RECORDS FOR THE EXERCISE section start
(* ===== verification/Ip.v ===== *)
(** * The Internet protocol (src/lib/ip.c, ip2.h)

    Addresses and endpoints as text, the routing table, interfaces, and the input
    and output of datagrams.  The protocols above IP enter through the class
    [IpDispatch] (the [handler] pointers of [struct ip_protocol]).  [ip_dump]
    here is the reads it makes of the packet; its text is in Log.v. *)

From stdpp Require Import base numbers list option gmap strings.
From Stdlib Require Import ZArith Lia Ascii.
From S2P Require Import Prelude Util CLib Queue State Net Ether Drivers Arp.
Open Scope Z_scope.
Open Scope cmonad_scope.

Definition IPV4 : Z := 4.
Definition MIN_IP_HEADER_SIZE : Z := 20.
Definition MAX_IP_PACKET_SIZE : Z := 65535.
Definition MAX_IP_PAYLOAD_SIZE : Z := MAX_IP_PACKET_SIZE - MIN_IP_HEADER_SIZE.
Definition MAX_IP_ADDRESS_STRING_LENGTH : nat := 16.
Definition MAX_IP_ENDPOINT_STRING_LENGTH : nat := MAX_IP_ADDRESS_STRING_LENGTH + 6.
Definition ICMP_PROTOCOL : Z := 0x01.
Definition TCP_PROTOCOL : Z := 0x06.
Definition UDP_PROTOCOL : Z := 0x11.
Definition IP_ADDR_ANY : Z := 0x00000000.
Definition IP_ADDR_BROADCAST : Z := 0xffffffff.

Section Ip.
Context {Mc : Machine}.

(** ** Text *)

(** The loop of [ip_string_to_address] from [idx] on, with [k] rounds to go: the
    result and the four bytes at [n]. *)
Fixpoint ip_pton_loop (idx k : nat) (sp : string) (n : list Z) : Z * list Z :=
  match k with
  | O => (0, n)
  | S k =>
      match strtol 10 sp with
      | (_, None) => (-1, n)
      | (v, Some ep) =>
          if (v <? 0) || (v >? 255) then (-1, n)
          else if (bool_decide (idx = 3%nat) && negb (char_at_head ep =? 0))
                  || (negb (bool_decide (idx = 3%nat)) && negb (char_at_head ep =? 46))
          then (-1, n)
          else ip_pton_loop (S idx) k (string_tail ep) (<[idx := u8 v]> n)
      end
  end.
(* ===== verification/Icmp.v ===== *)
(** * ICMP (src/lib/icmp.c, icmp.h)

    The messages, [icmp_input], which answers echo requests, and [icmp_output].
    [icmp_dump] here is the reads it makes of the message; its text is in Log.v. *)

From stdpp Require Import base numbers list option gmap strings.
From Stdlib Require Import ZArith Lia.
From S2P Require Import Prelude Util CLib Queue State Net Ether Drivers Arp Ip.
Open Scope Z_scope.
Open Scope cmonad_scope.

Definition ICMP_HDR_SIZE : Z := 8.
Definition ICMP_BUFSIZ : Z := MAX_IP_PAYLOAD_SIZE.
Definition ICMP_TYPE_ECHOREPLY : Z := 0.
Definition ICMP_TYPE_DEST_UNREACH : Z := 3.
Definition ICMP_TYPE_SOURCE_QUENCH : Z := 4.
Definition ICMP_TYPE_REDIRECT : Z := 5.
Definition ICMP_TYPE_ECHO : Z := 8.
Definition ICMP_TYPE_TIME_EXCEEDED : Z := 11.
Definition ICMP_TYPE_PARAM_PROBLEM : Z := 12.
Definition ICMP_TYPE_TIMESTAMP : Z := 13.
Definition ICMP_TYPE_TIMESTAMPREPLY : Z := 14.
Definition ICMP_TYPE_INFO_REQUEST : Z := 15.
Definition ICMP_TYPE_INFO_REPLY : Z := 16.

Definition icmp_type_ntoa (ty : Z) : string :=
  if ty =? ICMP_TYPE_ECHOREPLY then "EchoReply"
  else if ty =? ICMP_TYPE_DEST_UNREACH then "DestinationUnreachable"
  else if ty =? ICMP_TYPE_SOURCE_QUENCH then "SourceQuench"
  else if ty =? ICMP_TYPE_REDIRECT then "Redirect"
  else if ty =? ICMP_TYPE_ECHO then "Echo"
  else if ty =? ICMP_TYPE_TIME_EXCEEDED then "TimeExceeded"
  else if ty =? ICMP_TYPE_PARAM_PROBLEM then "ParameterProblem"
  else if ty =? ICMP_TYPE_TIMESTAMP then "Timestamp"
  else if ty =? ICMP_TYPE_TIMESTAMPREPLY then "TimestampReply"
  else if ty =? ICMP_TYPE_INFO_REQUEST then "InformationRequest"
  else if ty =? ICMP_TYPE_INFO_REPLY then "InformationReply"
  else "Unknown".

Section Icmp.
Context {Mc : Machine}.

(** [icmp_dump]: the reads it makes of the message. *)
Definition icmp_dump (data : list Z) (len : Z) : C unit :=
  opt OutOfBounds (rdn data 0 2);;
  let! sum := opt OutOfBounds (rd16 data 2) in
  opt OutOfBounds (cksum16 data len (- sum));;
  opt OutOfBounds (rdn data 4 4);;
  ret tt.

(** A message with checksum field [sum]. *)
Definition icmp_message (ty code sum values : Z) (data : list Z) : list Z :=
  [ty; code] ++ store16 sum ++ store32 values ++ data.

Definition icmp_output (ty code values : Z) (data : list Z) (len src dst : Z) : C Z :=
  if ICMP_HDR_SIZE + len >? ICMP_BUFSIZ then throw OutOfBounds   (* memcpy past the end of buf *)
  else
    let! payload := opt OutOfBounds (rdn data 0 (Z.to_nat len)) in
    let msg_len := ICMP_HDR_SIZE + len in
    let! sum := opt OutOfBounds (cksum16 (icmp_message ty code 0 values payload) msg_len 0) in
    let msg := icmp_message ty code sum values payload in
    icmp_dump msg msg_len;;
    ip_send_packet ICMP_PROTOCOL msg msg_len src dst.

Definition icmp_input (data : list Z) (len src dst : Z) (iface : iface_id) : C unit :=
  if len <? ICMP_HDR_SIZE then ret tt
  else
    let! sum := opt OutOfBounds (cksum16 data len 0) in
    if negb (sum =? 0) then
      (* the error message reads the checksum and computes it again *)
      let! hsum := opt OutOfBounds (rd16 data 2) in
      opt OutOfBounds (cksum16 data len (- hsum));;
      ret tt
    else
      let! f := get_iface iface in
      icmp_dump data len;;
      let! ty := opt OutOfBounds (rd8 data 0) in
      if ty =? ICMP_TYPE_ECHO then
        let dst := if negb (dst =? if_unicast f) then if_unicast f else dst in
        let! code := opt OutOfBounds (rd8 data 1) in
        let! values := opt OutOfBounds (rd32 data 4) in
        icmp_output ICMP_TYPE_ECHOREPLY code values (drop 8 data) (len - ICMP_HDR_SIZE) dst src;;
        ret tt
      else ret tt.

Definition icmp_init : C Z :=
  let! r := ip_register_protocol "ICMP" ICMP_PROTOCOL fn_icmp_input in
  if r =? -1 then ret (-1) else ret 0.

End Icmp.

(** ** Lemmas *)

Section IcmpFacts.
Context {Mc : Machine}.

Lemma length_icmp_message ty code sum values data :
  length (icmp_message ty code sum values data) = (8 + length data)%nat.
Proof. unfold icmp_message. by rewrite !length_app, length_store16, length_store32. Qed.

Lemma icmp_message_fields ty code sum values data (pad : list Z) :
  let msg := icmp_message ty code sum values data ++ pad in
  rd8 msg 0 = Some ty /\ rd8 msg 1 = Some code /\ rd16 msg 2 = Some sum /\ rd32 msg 4 = Some values /\
  drop 8 msg = data ++ pad.
Proof.
  intros msg. unfold msg, icmp_message.
  destruct (store16_load16 sum) as (a0 & a1 & -> & Ea).
  destruct (store32_load32 values) as (b0 & b1 & b2 & b3 & -> & Eb).
  cbn. rewrite Ea, Eb. by split_and!.
Qed.

(** The checksum stored in a message makes it verify. *)
Lemma icmp_message_sum ty code values data c :
  in_u8 ty -> in_u8 code -> in_u32 values -> bytes data -> Z.of_nat (length data) <= 65507 ->
  cksum16 (icmp_message ty code 0 values data) (8 + Z.of_nat (length data)) 0 = Some c ->
  in_u16 c /\ cksum16 (icmp_message ty code c values data) (8 + Z.of_nat (length data)) 0 = Some 0.
Proof.
  intros Ht Hc Hv Hb Hl Hs. unfold icmp_message in *.
  assert (forall v, Z.of_nat (length ([ty; code] ++ store16 v ++ store32 values ++ data)) = 8 + Z.of_nat (length data)) as L.
  { intros v. rewrite !length_app, length_store16, length_store32. simpl length. lia. }
  destruct (cksum16_fill [ty; code] (store32 values ++ data) 0 c) as [Rc Hz].
  - apply bytes_cons. split; [done|]. apply bytes_cons. auto with word.
  - apply bytes_app. split; [by apply store32_bytes|done].
  - done.
  - rewrite L. lia.
  - lia.
  - rewrite L. exact Hs.
  - rewrite L in Hz. done.
Qed.

Lemma icmp_dump_ok data len s :
  8 <= len <= Z.of_nat (length data) -> len < 65536 -> icmp_dump data len s = Ret tt s.
Proof.
  intros H H16. unfold icmp_dump. rewrite (rdn_in data 0), (rdn_in data 4) by lia.
  destruct (rd16_in data 2) as [x ->]; [lia|]. cbn [opt].
  do 2 erewrite bind_ret by reflexivity.
  destruct (cksum16_in data len (- x)) as [c ->]; [rewrite u16_small by (unfold in_u16; lia); lia|]. done.
Qed.

(** [icmp_output] sends one message with a valid checksum. *)
Lemma icmp_output_run ty code values data len src dst s :
  0 <= len <= Z.of_nat (length data) -> len <= 65507 ->
  exists c, cksum16 (icmp_message ty code 0 values (take (Z.to_nat len) data)) (8 + len) 0 = Some c /\
    icmp_output ty code values data len src dst s
    = ip_send_packet ICMP_PROTOCOL (icmp_message ty code c values (take (Z.to_nat len) data)) (8 + len) src dst s.
Proof.
  intros Hlen Hmax. unfold icmp_output, ICMP_HDR_SIZE.
  replace (8 + len >? ICMP_BUFSIZ) with false
    by (unfold ICMP_BUFSIZ, MAX_IP_PAYLOAD_SIZE, MAX_IP_PACKET_SIZE, MIN_IP_HEADER_SIZE; lia).
  rewrite rdn_in, drop_0 by lia. cbn [opt]. erewrite bind_ret by reflexivity.
  assert (length (take (Z.to_nat len) data) = Z.to_nat len) as L by (rewrite length_take; lia).
  destruct (cksum16_in (icmp_message ty code 0 values (take (Z.to_nat len) data)) (8 + len) 0) as [c Hc].
  { rewrite length_icmp_message, L, u16_small by (unfold in_u16; lia). lia. }
  exists c. split; [done|]. rewrite Hc. cbn [opt]. erewrite bind_ret by reflexivity.
  erewrite bind_ret; [done|]. apply icmp_dump_ok; [rewrite length_icmp_message, L; lia|lia].
Qed.

(** Whatever the message, [icmp_input] returns in a ready state. *)
Lemma icmp_input_ready (data : list Z) (len src dst : Z) (i : iface_id) (s : stack) :
  ip_ready s -> is_Some (n_ifs (st_net s) !! i) -> 0 <= len <= Z.of_nat (length data) -> len <= 65515 ->
  wp (icmp_input data len src dst i) s (fun _ s' => ip_step s s').
Proof.
  intros R Hi Hlen Hmax.
  unfold icmp_input, ICMP_HDR_SIZE. destruct (Z.ltb_spec len 8); [by apply wp_ret, ip_step_refl|].
  destruct (cksum16_in data len 0) as [c ->]; [rewrite u16_small by (unfold in_u16; lia); lia|]. wp_steps.
  destruct (negb (c =? 0)).
  - destruct (rd16_in data 2) as [x ->]; [lia|]. wp_steps.
    destruct (cksum16_in data len (- x)) as [c' ->]; [rewrite u16_small by (unfold in_u16; lia); lia|].
    wp_steps. by apply ip_step_refl.
  - destruct Hi as [f Hf]. apply wp_bind. eapply wp_of_run; [by apply get_iface_ok|].
    apply wp_bind. eapply wp_of_run; [by apply icmp_dump_ok; lia|].
    destruct (rd8_in data 0) as [ty ->]; [lia|]. wp_steps.
    destruct (ty =? ICMP_TYPE_ECHO); [|by apply wp_ret, ip_step_refl].
    destruct (rd8_in data 1) as [code ->]; [lia|]. destruct (rd32_in data 4) as [values ->]; [lia|]. wp_steps.
    set (dst' := if negb _ then _ else _).
    destruct (icmp_output_run ICMP_TYPE_ECHOREPLY code values (drop 8 data) (len - 8) dst' src s) as (c' & _ & E);
      [rewrite length_drop; lia|lia|].
    unfold wp. rewrite E.
    pose proof (ip_send_packet_safe ICMP_PROTOCOL
      (icmp_message ICMP_TYPE_ECHOREPLY code c' values (take (Z.to_nat (len - 8)) (drop 8 data)))
      (8 + (len - 8)) dst' src s R) as W. unfold wp in W.
    rewrite length_icmp_message, length_take, length_drop in W. specialize (W ltac:(lia) ltac:(lia)).
    destruct (ip_send_packet _ _ _ _ _ s); [|done]. by destruct W.
Qed.

(** ** Properties *)

(** C15. Echo requests are answered: [icmp_input] on an echo request with a valid
    checksum sends, to its sender and from the interface's own address, whatever
    address it was sent to, exactly one echo reply with the same code, identifier,
    sequence number and data and with a valid checksum; and does nothing else. *)
Theorem icmp_echo_reply (code c values : Z) (payload pad : list Z) (src dst : Z) (i : iface_id) (s : stack)
    (f : ip_interface)
    (Hf : n_ifs (st_net s) !! i = Some f)
    (Hcode : in_u8 code) (Hv : in_u32 values) (Hb : bytes payload)
    (Hlen : Z.of_nat (length payload) <= 65507)
    (Hsum : cksum16 (icmp_message ICMP_TYPE_ECHO code c values payload ++ pad)
              (8 + Z.of_nat (length payload)) 0 = Some 0) :
  exists c', let reply := icmp_message ICMP_TYPE_ECHOREPLY code c' values payload in
    cksum16 reply (8 + Z.of_nat (length payload)) 0 = Some 0 /\
    icmp_input (icmp_message ICMP_TYPE_ECHO code c values payload ++ pad) (8 + Z.of_nat (length payload)) src dst i s
    = bind (ip_send_packet ICMP_PROTOCOL reply (8 + Z.of_nat (length payload)) (if_unicast f) src)
        (fun _ => ret tt) s.
Proof.
  destruct (icmp_message_fields ICMP_TYPE_ECHO code c values payload pad) as (F0 & F1 & F2 & F4 & Fd).
  set (msg := icmp_message ICMP_TYPE_ECHO code c values payload ++ pad) in *.
  assert (length msg = (8 + length payload + length pad)%nat) as L
    by (unfold msg; by rewrite length_app, length_icmp_message).
  clearbody msg. pose proof (Nat2Z.is_nonneg (length payload)).
  destruct (icmp_output_run ICMP_TYPE_ECHOREPLY code values (payload ++ pad) (Z.of_nat (length payload))
    (if_unicast f) src s) as (c' & Hc' & E); [rewrite length_app; lia|done|].
  rewrite Nat2Z.id, take_app_length in Hc', E.
  exists c'. split; [by apply icmp_message_sum in Hc'; [apply Hc'|unfold in_u8, ICMP_TYPE_ECHOREPLY; lia|..]|].
  unfold icmp_input, ICMP_HDR_SIZE.
  replace (8 + Z.of_nat (length payload) <? 8) with false by lia.
  rewrite Hsum. cbn [opt]. erewrite bind_ret by reflexivity. rewrite Z.eqb_refl. cbn [negb].
  erewrite bind_ret by by apply get_iface_ok.
  erewrite bind_ret by (apply icmp_dump_ok; lia).
  rewrite F0, F1, F4. cbn [opt]. erewrite bind_ret by reflexivity. rewrite Z.eqb_refl.
  do 2 erewrite bind_ret by reflexivity. rewrite Fd, Z.add_simpl_l.
  assert ((if negb (dst =? if_unicast f) then if_unicast f else dst) = if_unicast f) as ->
    by (destruct (Z.eqb_spec dst (if_unicast f)); done).
  unfold bind. by rewrite E.
Qed.

(** [icmp_input] is memory safe on what IP gives it: for any message of at
    most the largest IP payload whose [len] bytes are in the buffer, from a state
    in which IP can send, it returns without a fault in such a state, with the
    modules above and the configuration unchanged. *)
Theorem icmp_input_safe (data : list Z) (len src dst : Z) (i : iface_id) (s : stack)
    (R : ip_ready s) (Hi : is_Some (n_ifs (st_net s) !! i))
    (Hlen : 0 <= len <= Z.of_nat (length data)) (Hmax : len <= 65515) :
  wp (icmp_input data len src dst i) s (fun _ s' => ip_step s s').
Proof. by apply icmp_input_ready. Qed.

End IcmpFacts.

(** ** Concrete messages *)

Section IcmpWitnesses.
#[local] Existing Instance little_endian_machine.

(** An echo request with one byte of data, [0x61], and the checksum 0xffff - 8 - 0x61. *)
Definition sample_echo : list Z := icmp_message ICMP_TYPE_ECHO 0 0xff96 0 [0x61].

Lemma icmp_echo_reply_witness :
  exists c', icmp_input sample_echo 9 0x0200000a 0x0100000a 1%nat ip_host_A
    = bind (ip_send_packet ICMP_PROTOCOL (icmp_message ICMP_TYPE_ECHOREPLY 0 c' 0 [0x61]) 9 0x0100000a 0x0200000a)
        (fun _ => ret tt) ip_host_A.
Proof.
  destruct (icmp_echo_reply 0 0xff96 0 [0x61] [] 0x0200000a 0x0100000a 1%nat ip_host_A iface_A) as (c' & _ & E);
    [reflexivity|unfold in_u8; lia|unfold in_u32; lia|apply bytesb_spec; reflexivity|simpl; lia|reflexivity|].
  exists c'. exact E.
Defined.

Lemma icmp_input_safe_witness :
  wp (icmp_input sample_echo 9 0x0200000a 0x0100000a 1%nat) ip_host_A (fun _ s' => ip_step ip_host_A s').
Proof.
  apply (icmp_input_safe sample_echo 9 0x0200000a 0x0100000a 1%nat ip_host_A);
    [by apply with_ip_ready|by eexists|simpl; lia|lia].
Defined.

(** A packet whose header length exceeds its total length passes the checks of
    [ip_input]; the difference, converted to [size_t], becomes the length given to
    the protocol, and [icmp_input] reads outside the packet. *)
Definition short_total_packet : list Z :=
  [0x4f; 0; 0; 20; 0; 0; 0; 0; 0xff; ICMP_PROTOCOL; 0x9d; 0xe6; 10; 0; 0; 2; 10; 0; 0; 1] ++ replicate 40 0.

Lemma ip_input_short_total_overreads :
  (forall h : IpDispatch, ip_input short_total_packet 60 1%nat ip_host_A
     = call_ip_handler fn_icmp_input [] (2 ^ 64 - 40) 0x0200000a 0x0100000a 1%nat ip_host_A) /\
  icmp_input [] (2 ^ 64 - 40) 0x0200000a 0x0100000a 1%nat ip_host_A = Fault OutOfBounds.
Proof. split; [intros h|]; vm_compute; reflexivity. Qed.

End IcmpWitnesses.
RECORDS FOR THE EXERCISE section end
*ABOUT THIS EXERCISE*:
Print the lines above from the one with "[ty; code] ++ store16 sum" through the one with "if negb (sum =? 0) then", both included, exactly as written and nothing more.

*ANSWER SPACE*:
  [ty; code] ++ store16 sum ++ store32 values ++ data.

Definition icmp_output (ty code values : Z) (data : list Z) (len src dst : Z) : C Z :=
  if ICMP_HDR_SIZE + len >? ICMP_BUFSIZ then throw OutOfBounds   (* memcpy past the end of buf *)
  else
    let! payload := opt OutOfBounds (rdn data 0 (Z.to_nat len)) in
    let msg_len := ICMP_HDR_SIZE + len in
    let! sum := opt OutOfBounds (cksum16 (icmp_message ty code 0 values payload) msg_len 0) in
    let msg := icmp_message ty code sum values payload in
    icmp_dump msg msg_len;;
    ip_send_packet ICMP_PROTOCOL msg msg_len src dst.

Definition icmp_input (data : list Z) (len src dst : Z) (iface : iface_id) : C unit :=
  if len <? ICMP_HDR_SIZE then ret tt
  else
    let! sum := opt OutOfBounds (cksum16 data len 0) in
    if negb (sum =? 0) then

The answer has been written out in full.